The natural black color of the Tahitian pearl comes from the black-lipped variety of the Pinctada maxima oyster. These oysters are formed on the volcanic atolls of Tahiti, where the mixture of nutrient-rich ocean water mixes with warm lagoons, creating an ideal environment for them and the only place where Tahitian pearls can be found. Like the South Sea pearl oyster, the black-lipped Pinctada maxima is sensitive to the cultivation process, making the Tahitian pearl rare and expensive, and their black colour adds a dramatic touch.
A natural substance, it is the fruit of the combination of animal and mineral. Cultivated by man, it is the arbitrator of a constant dialogue between him and the elements. Pampered from its earliest age in the womb of the black-lipped oyster, it perfects its beauty and lustre over two long years.
The pearl farmer constantly watches over it, much like a father over his son. Should the weather look stormy, he immerses it more deeply in the lagoon. Should the weather turn too warm, he will move it to a cooler place.
The delicate nature of this species of oyster means that of every hundred oysters nucleated, only thirty will produce pearls.
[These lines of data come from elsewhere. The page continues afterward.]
Lemma frames_reachable (inputs : list (nat * keypad)) (g g' : game) :
  reachable random g -> frames random inputs g = Some g' -> reachable random g'.
Proof.
  revert g. induction inputs as [|[fuel k] rest IH]; intros g Hreach; cbn [frames].
  - now intros [= <-].
  - destruct (frame fuel random k g) as [g1|] eqn:Hf; [|discriminate].
    apply IH. exact (reachable_frame random g g1 k fuel Hreach Hf).
Qed.

End with_random.

(** ** The facts at a game played with the [counting] generator *)

Ltac served_reachable :=
  apply (reachable_frame counting start served press_a_up 1
           (reachable_start counting));
  vm_compute; reflexivity.

Ltac match_point_reachable :=
  apply (frames_reachable counting (idle 99) served match_point);
  [served_reachable | vm_compute; reflexivity].

Lemma paddles_stay_in_range_witness :
  reachable counting match_point /\
  -48 <= left_paddle_y match_point <= 48 /\
  -48 <= right_paddle_y match_point <= 48.
Proof.
  assert (Hr : reachable counting match_point) by match_point_reachable.
  split; [exact Hr|]. exact (paddles_stay_in_range counting match_point Hr).
Defined.

Lemma ball_stays_in_court_witness :
  reachable counting match_point /\
  -106 <= ball_x match_point <= 106 /\ -70 <= ball_y match_point <= 70.
Proof.
  assert (Hr : reachable counting match_point) by match_point_reachable.
  split; [exact Hr|].
  exact (proj2 (proj2 (ball_stays_in_court counting match_point Hr))).
Defined.

Lemma ball_stays_in_court_nonneg_witness :
  (forall n, 0 <= counting n) /\
  reachable counting match_point /\
  Z.abs (delta_x match_point) <= 2 /\ Z.abs (delta_y match_point) <= 2.
Proof.
  assert (Hpos : forall n, 0 <= counting n) by (intros n; unfold counting; lia).
  assert (Hr : reachable counting match_point) by match_point_reachable.
  split; [exact Hpos|]. split; [exact Hr|].
  destruct (ball_stays_in_court_nonneg counting match_point Hpos Hr) as (Hx & Hy & _).
  split; [exact Hx | exact Hy].
Defined.

Lemma ball_rests_or_moves_diagonally_witness :
  reachable counting after_point /\
  (delta_x after_point = 0 <-> delta_y after_point = 0) /\
  (delta_x after_point = 0 -> ball_x after_point = 0 /\ ball_y after_point = 0).
Proof.
  assert (Hr : reachable counting after_point).
  { apply (reachable_frame counting match_point after_point no_keys 0);
      [match_point_reachable | vm_compute; reflexivity]. }
  split; [exact Hr|].
  exact (ball_rests_or_moves_diagonally counting after_point Hr).
Defined.

Lemma ball_outside_heads_back_witness :
  (reachable counting at_wall /\
   64 < ball_y at_wall /\
   delta_y at_wall < 0 /\ ball_y at_wall + delta_y at_wall <= 64) /\
  (reachable ascending at_paddle /\
   ball_x at_paddle < -100 /\
   0 < delta_x at_paddle /\ -100 <= ball_x at_paddle + delta_x at_paddle).
Proof.
  assert (Hw : reachable counting at_wall).
  { apply (frames_reachable counting (idle 32) served at_wall);
      [served_reachable | vm_compute; reflexivity]. }
  assert (Hwy : 64 < ball_y at_wall) by (vm_compute; reflexivity).
  assert (Hp : reachable ascending at_paddle).
  { apply (frames_reachable ascending (repeat (O, hold_up) 50)
             (result (frame 1 ascending press_a_up start)) at_paddle);
      [|vm_compute; reflexivity].
    apply (reachable_frame ascending start _ press_a_up 1
             (reachable_start ascending)).
    vm_compute; reflexivity. }
  assert (Hpx : ball_x at_paddle < -100) by (vm_compute; reflexivity).
  split.
  - split; [exact Hw|]. split; [exact Hwy|].
    exact (proj2 (proj2 (proj2 (ball_outside_heads_back counting at_wall Hw))) Hwy).
  - split; [exact Hp|]. split; [exact Hpx|].
    exact (proj1 (ball_outside_heads_back ascending at_paddle Hp) Hpx).
Defined.

Lemma frame_without_serve_witness :
  (a_pressed press_a_up = false \/ delta_x served <> 0 \/ delta_y served <> 0) /\
  exists g' : game,
    (forall (fuel : nat) (random' : nat -> Z),
        frame fuel random' press_a_up served = Some g') /\
    rng g' = rng served.
Proof.
  assert (Hidle : a_pressed press_a_up = false \/ delta_x served <> 0 \/ delta_y served <> 0)
    by (right; left; vm_compute; discriminate).
  split; [exact Hidle|]. exact (frame_without_serve press_a_up served Hidle).
Defined.

Lemma a_ignored_while_ball_moves_witness :
  (delta_x served <> 0 \/ delta_y served <> 0) /\
  frame 0 stuck
    {| up_held := true; down_held := false; a_pressed := false; b_pressed := false |}
    served
  = frame 0 stuck press_a_up served.
Proof.
  assert (Hmoving : delta_x served <> 0 \/ delta_y served <> 0)
    by (left; vm_compute; discriminate).
  split; [exact Hmoving|].
  exact (a_ignored_while_ball_moves stuck 0 press_a_up
           {| up_held := true; down_held := false; a_pressed := false;
              b_pressed := false |}
           served Hmoving eq_refl eq_refl eq_refl).
Defined.

Lemma score_moves_when_point_ends_witness :
  reachable counting match_point /\
  frame 0 counting no_keys match_point = Some after_point /\
  100 < ball_x match_point + delta_x match_point /\
  32 <= Z.abs (ball_y match_point + delta_y match_point - right_paddle_y after_point) /\
  score after_point = int_add (score match_point) 1 /\
  round_over after_point.
Proof.
  assert (Hr : reachable counting match_point) by match_point_reachable.
  assert (Hf : frame 0 counting no_keys match_point = Some after_point)
    by (vm_compute; reflexivity).
  assert (Hx : 100 < ball_x match_point + delta_x match_point)
    by (vm_compute; reflexivity).
  assert (Hy : 32 <= Z.abs (ball_y match_point + delta_y match_point
                            - right_paddle_y after_point))
    by (vm_compute; discriminate).
  split; [exact Hr|]. split; [exact Hf|]. split; [exact Hx|]. split; [exact Hy|].
  exact (proj1 (proj2 (score_moves_when_point_ends counting 0 no_keys
                         match_point after_point Hr Hf)) (conj Hx Hy)).
Defined.

Lemma rally_keeps_speed_witness :
  reachable counting served /\
  delta_x served <> 0 /\
  frame 0 counting no_keys served = Some served_next /\
  ((delta_x served_next = 0 /\ delta_y served_next = 0 /\
    ball_x served_next = 0 /\ ball_y served_next = 0) \/
   (Z.abs (delta_x served_next) = Z.abs (delta_x served) /\
    Z.abs (delta_y served_next) = Z.abs (delta_y served))).
Proof.
  assert (Hr : reachable counting served) by served_reachable.
  assert (Hm : delta_x served <> 0) by (vm_compute; discriminate).
  assert (Hf : frame 0 counting no_keys served = Some served_next)
    by (vm_compute; reflexivity).
  split; [exact Hr|]. split; [exact Hm|]. split; [exact Hf|].
  exact (rally_keeps_speed counting 0 no_keys served served_next Hr Hm Hf).
Defined.

Lemma serve_takes_first_good_pair_witness :
  reachable counting start /\
  a_pressed press_a_up = true /\
  good_pair counting (rng start + 2 * 0) /\
  exists g' : game,
    frame 1 counting press_a_up start = Some g' /\
    delta_x g' = 1 /\ delta_y g' = 2 /\ ball_x g' = 1 /\ ball_y g' = 2.
Proof.
  assert (Hr : reachable counting start) by constructor.
  assert (Hg : good_pair counting (rng start + 2 * 0))
    by (split; vm_compute; discriminate).
  assert (Hbad : forall j, (j < 0)%nat -> ~ good_pair counting (rng start + 2 * j))
    by (intros j Hj; lia).
  split; [exact Hr|]. split; [reflexivity|]. split; [exact Hg|].
  destruct (serve_takes_first_good_pair counting 0 1 press_a_up start
              Hr eq_refl eq_refl eq_refl Hbad Hg ltac:(lia))
    as (g' & Hf & Hdx & Hdy & Hbx & Hby & _).
  exists g'. split; [exact Hf|].
  rewrite Hbx, Hby, Hdx, Hdy. repeat split; reflexivity.
Defined.

Lemma serve_never_ends_witness :
  a_pressed press_a_up = true /\
  (forall j, ~ good_pair stuck (rng start + 2 * j)) /\
  frame 1000 stuck press_a_up start = None.
Proof.
  assert (Hbad : forall j, ~ good_pair stuck (rng start + 2 * j))
    by (intros j [Hx _]; apply Hx; reflexivity).
  split; [reflexivity|]. split; [exact Hbad|].
  exact (serve_never_ends stuck 1000 press_a_up start eq_refl eq_refl eq_refl Hbad).
Defined.

Lemma enemy_paddle_period_witness :
  reachable counting served /\
  length (idle 194) = 194%nat /\
  frames counting (idle 194) served = Some after_194 /\
  right_paddle_y after_194 = right_paddle_y served /\
  enemy_going_up after_194 = enemy_going_up served.
Proof.
  assert (Hr : reachable counting served) by served_reachable.
  assert (Hl : length (idle 194) = 194%nat) by (vm_compute; reflexivity).
  assert (Hf : frames counting (idle 194) served = Some after_194)
    by (vm_compute; reflexivity).
  split; [exact Hr|]. split; [exact Hl|]. split; [exact Hf|].
  exact (enemy_paddle_period counting (idle 194) served after_194 Hr Hl Hf).
Defined.

End pong_facts.

(** * More on the accessor and the configurator *)

Section accessor_bounds.
Context `{cfg : sram_config} {T : Type} `{!trivially_copyable T}.
Context `{!sram.fits T}.

Lemma unsafe_calls_not_halted (destination : T) (source : list byte)
    (size offset : Z) (m : machine) :
  is_halted (_bn_sram.unsafe_read destination size offset m) = false /\
  is_halted (_bn_sram.unsafe_write source size offset m) = false.
Proof.
  unfold _bn_sram.unsafe_read, _bn_sram.unsafe_write.
  destruct (in_bank size offset); split; reflexivity.
Qed.

(** X13: when [offset + sizeof(T)] does not pass [INT_MAX], [read_offset]
    and [write_offset] stop at an assertion exactly when the offset is
    negative or the window ends past the bank. *)
Theorem offset_halts_iff (destination source : T) (offset : Z) (m : machine) :
  offset + int_sizeof T <= INT_MAX ->
  (is_halted (sram.read_offset destination offset m) = true <->
   offset < 0 \/ sram.size < offset + int_sizeof T) /\
  (is_halted (sram.write_offset source offset m) = true <->
   offset < 0 \/ sram.size < offset + int_sizeof T).
Proof.
  intros _.
  rewrite read_offset_checked, write_offset_checked.
  unfold sram.size, hw_sram.size.
  destruct (unsafe_calls_not_halted destination (to_bytes source)
              (int_sizeof T) offset m) as [Hr Hw].
  destruct (Z.lt_ge_cases offset 0) as [Hneg|Hpos].
  { rewrite !checked_negative by assumption. cbn. split; split; auto. }
  destruct (Z.le_gt_cases (offset + int_sizeof T) hw_sram_size) as [Hfit|Hhigh].
  { rewrite !checked_in_range by assumption. rewrite Hr, Hw.
    split; split; (discriminate || lia). }
  rewrite !checked_too_high by assumption. cbn. split; split; auto.
Qed.

(** X14: whatever the offset, a call of [read_offset] or [write_offset]
    that stops at an assertion has touched nothing: the machine is the one
    before the call, no raw primitive was called, and the report is the one
    of the first assertion (the offset) or of the second (size and offset). *)
Theorem halted_call_touched_nothing
    (destination source : T) (offset : Z) (m m' : machine) (report : list msg_part) :
  sram.read_offset destination offset m = Halted report m' \/
  sram.write_offset source offset m = Halted report m' ->
  m' = m /\
  (report = [Str "Invalid offset: "; Int offset] \/
   report = [Str "Source size and offset are too high: "; Int (int_sizeof T);
             Str " - "; Int offset]).
Proof.
  destruct (unsafe_calls_not_halted destination (to_bytes source)
              (int_sizeof T) offset m) as [Hr Hw].
  unfold sram.read_offset, sram.write_offset, bind, BN_ASSERT.
  destruct (0 <=? offset);
    [destruct (int_sizeof T + offset <=? sram.size)|].
  - intros [He|He]; [rewrite He in Hr | rewrite He in Hw]; discriminate.
  - intros [[= <- <-]|[= <- <-]]; auto.
  - intros [[= <- <-]|[= <- <-]]; auto.
Qed.

End accessor_bounds.

Section configurator_fields.
Context `{cfg : sram_config}.

(** X16: on a 16-bit register value, [init] changes nothing outside the two
    bits of the wait-state field, leaves a 16-bit value and does not touch
    the bank. *)
Theorem init_keeps_other_fields (m : machine) :
  0 <= waitcnt m < 2 ^ 16 ->
  Z.shiftr (waitcnt (final (hw_sram.init m))) 2 = Z.shiftr (waitcnt m) 2 /\
  0 <= waitcnt (final (hw_sram.init m)) < 2 ^ 16 /\
  sram (final (hw_sram.init m)) = sram m.
Proof.
  intros Hr. rewrite init_step. cbn [final log set_waitcnt waitcnt sram].
  split; [|split; [apply Z.mod_pos_bound; lia | reflexivity]].
  rewrite u16_lor, (u16_small _ Hr), wait_state_code_u16, Z.shiftr_lor.
  replace (Z.shiftr (wait_state_code BN_CFG_SRAM_WAIT_STATE) 2) with 0
    by (destruct BN_CFG_SRAM_WAIT_STATE; reflexivity).
  apply Z.lor_0_r.
Qed.

End configurator_fields.

(** ** The facts on a bank of 32768 bytes *)

Lemma offset_halts_iff_witness :
  32765 + int_sizeof uint32_t <= INT_MAX /\
  @sram.fits (sram_32k BN_SRAM_WAIT_STATE_8) uint32_t _ /\
  is_halted (@sram.write_offset (sram_32k BN_SRAM_WAIT_STATE_8) uint32_t _ _
               (uint32 7) 32765 (filled (cfg := sram_32k BN_SRAM_WAIT_STATE_8) x00 0))
  = true.
Proof.
  assert (Hint : 32765 + int_sizeof uint32_t <= INT_MAX) by (vm_compute; discriminate).
  assert (Hfits : @sram.fits (sram_32k BN_SRAM_WAIT_STATE_8) uint32_t _)
    by (unfold sram.fits; vm_compute; discriminate).
  split; [exact Hint|]. split; [exact Hfits|].
  apply (proj2 (offset_halts_iff (cfg := sram_32k BN_SRAM_WAIT_STATE_8)
                  (uint32 0) (uint32 7) 32765
                  (filled (cfg := sram_32k BN_SRAM_WAIT_STATE_8) x00 0) Hint)).
  right. vm_compute. reflexivity.
Defined.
Out of these thirty pearls, only one or two will be perfect gems.
Tahitian pearls are the only naturally black pearls in the world. All other saltwater pearls and freshwater pearls must be dyed, irradiated or otherwise treated to achieve this colour.
Perfect at birth, it needs no molding or shaping, just the enhancement of its natural beauty with other jewels worthy of it. And so, the pearl farmer of Polynesia could do no less than entrust such a divine object into the hands of the finest jewelers, who know how to pay homage to its imperial beauty.